BEGIN

Lemma input_chain policy rules : bridge_input_chain_rules policy = Ok rules -> filter_chain "daddr" policy (allowed_egress policy) rules.
Proof.
  unfold bridge_input_chain_rules, filter_chain. destruct (is_bridged policy); cbn [negb]; [|by intros [= <-]].
  destruct (endpoint_rules _ _) as [rs|] eqn:Hr; [|done]. intros [= <-].
  destruct (endpoint_rules_spec _ _ _ Hr) as (es & Hes & ->). by exists es.
Qed.
Lemma output_chain policy rules : bridge_output_chain_rules policy = Ok rules -> filter_chain "saddr" policy (allowed_ingress policy) rules.
Proof.
  unfold bridge_output_chain_rules, filter_chain. destruct (is_bridged policy); cbn [negb]; [|by intros [= <-]].
  destruct (endpoint_rules _ _) as [rs|] eqn:Hr; [|done]. intros [= <-].
  destruct (endpoint_rules_spec _ _ _ Hr) as (es & Hes & ->). by exists es.
Qed.

Lemma filter_chain_lines address_match policy targets rules : Text.one_line address_match = true ->
  filter_chain address_match policy targets rules -> forallb Text.one_line rules = true.
Proof.
  intros Ha. unfold filter_chain. destruct (is_bridged policy); [|by intros ->]. intros (es & _ & ->).
  rewrite !forallb_app. rewrite (Text.one_line_map (endpoint_rule address_match) es); [reflexivity|].
  intros e. by apply one_line_endpoint.
Qed.

Lemma one_line_commands chain rules : Text.one_line chain = true -> forallb Text.one_line rules = true ->
  forallb Text.one_line (rule_commands chain rules) = true.
Proof.
  intros Hc. unfold rule_commands. induction rules as [|r rules IH]; [done|]. cbn [forallb map]. rewrite !andb_true_iff.
  intros [Hr Hrs]. split; [|by apply IH]. by rewrite !Text.one_line_app, Hc, Hr.
Qed.

Lemma one_line_prefixed p zone_name : Text.one_line p = true -> Text.one_line zone_name = true ->
  Text.one_line (p ++ zone_name) = true.
Proof. intros Hp Hz. by rewrite Text.one_line_app, Hp, Hz. Qed.

Lemma one_line_jump base interface_match veth_name chain :
  Text.one_line base = true -> Text.one_line interface_match = true -> Text.one_line veth_name = true ->
  Text.one_line chain = true -> Text.one_line (jump_command base interface_match veth_name chain) = true.
Proof.
  intros Hb Hm Hv Hc. unfold jump_command, jump_text, quote.
  change (String "034" (veth_name ++ String "034" "")) with (String "034" "" ++ veth_name ++ String "034" "").
  by rewrite !Text.one_line_app, Hb, Hm, Hv, Hc.
Qed.

(** The transaction that installs a zone's filter is exactly the intended
    commands, whatever the policy's network targets are: three chains named for the
    zone, its rules in them, four jumps; and the two chains of the zone's own
    traffic end in a drop after one accept per allowed target.  The names must be on
    one line, which [validate_zone_name] does not check. *)
Theorem zone_transaction_is_as_intended zone_name veth_name policy rules input_rules output_rules :
  Text.one_line zone_name = true -> Text.one_line veth_name = true -> forallb Text.one_line rules = true ->
  bridge_input_chain_rules policy = Ok input_rules -> bridge_output_chain_rules policy = Ok output_rules ->
  Str.split "010" (zone_script zone_name veth_name rules input_rules output_rules)
    = (zone_commands zone_name veth_name rules input_rules output_rules ++ [""])%list /\
  filter_chain "daddr" policy (allowed_egress policy) input_rules /\
  filter_chain "saddr" policy (allowed_ingress policy) output_rules.
Proof.
  intros Hz Hv Hr Hi Ho. apply input_chain in Hi. apply output_chain in Ho. split; [|done].
  rewrite zone_script_unlines. apply Text.split_unlines.
  assert (Text.one_line (zone_chain_name zone_name) = true) as H1 by by apply one_line_prefixed.
  assert (Text.one_line (zone_input_chain_name zone_name) = true) as H2 by by apply one_line_prefixed.
  assert (Text.one_line (zone_output_chain_name zone_name) = true) as H3 by by apply one_line_prefixed.
  unfold zone_commands. rewrite !forallb_app, (one_line_commands _ rules H1 Hr),
    (one_line_commands _ input_rules H2 (filter_chain_lines "daddr" _ _ _ eq_refl Hi)),
    (one_line_commands _ output_rules H3 (filter_chain_lines "saddr" _ _ _ eq_refl Ho)).
  cbn [map forallb]. rewrite !one_line_jump by done. by rewrite !Text.one_line_app, H1, H2, H3.
Qed.

End Nftables.

(** A chain is recognised by its name anywhere in a line: removing the rules of
    zone [a] also removes the jumps of zone [ab]. *)
Lemma jump_of_another_zone :
  jump_handle (zone_chain_name "a") ("iifname " ++ quote "veth1" ++ " jump " ++ zone_chain_name "ab" ++ " # handle 7")
  = Some "7".
Proof. reflexivity. Qed.

Lemma zone_transaction_is_as_intended_witness :
  exists input_rules, bridge_input_chain_rules id (mkNetwork Bridged [] ["10.0.0.0/8:443"] []) = Ok input_rules /\
    Str.split "010" (zone_script "web" "veth1" ["return"] input_rules (base_rules ++ ["drop"])%list)
      = (zone_commands "web" "veth1" ["return"] input_rules (base_rules ++ ["drop"]) ++ [""])%list.
Proof.
  destruct (bridge_input_chain_rules id (mkNetwork Bridged [] ["10.0.0.0/8:443"] [])) as [rules|e] eqn:Hr;
    [|vm_compute in Hr; discriminate].
  exists rules. split; [reflexivity|].
  exact (proj1 (zone_transaction_is_as_intended id "web" "veth1" (mkNetwork Bridged [] ["10.0.0.0/8:443"] []) ["return"] rules
    (base_rules ++ ["drop"])%list eq_refl eq_refl eq_refl Hr eq_refl)).
Defined.

End Nftables.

END

What you should do:
In the listing above, start at the line with "intros Hb Hm", go on through the line with "commands, whatever the", and copy each of those lines exactly; leave out all the rest.

Written reply:
  intros Hb Hm Hv Hc. unfold jump_command, jump_text, quote.
  change (String "034" (veth_name ++ String "034" "")) with (String "034" "" ++ veth_name ++ String "034" "").
  by rewrite !Text.one_line_app, Hb, Hm, Hv, Hc.
Qed.

(** The transaction that installs a zone's filter is exactly the intended
    commands, whatever the policy's network targets are: three chains named for the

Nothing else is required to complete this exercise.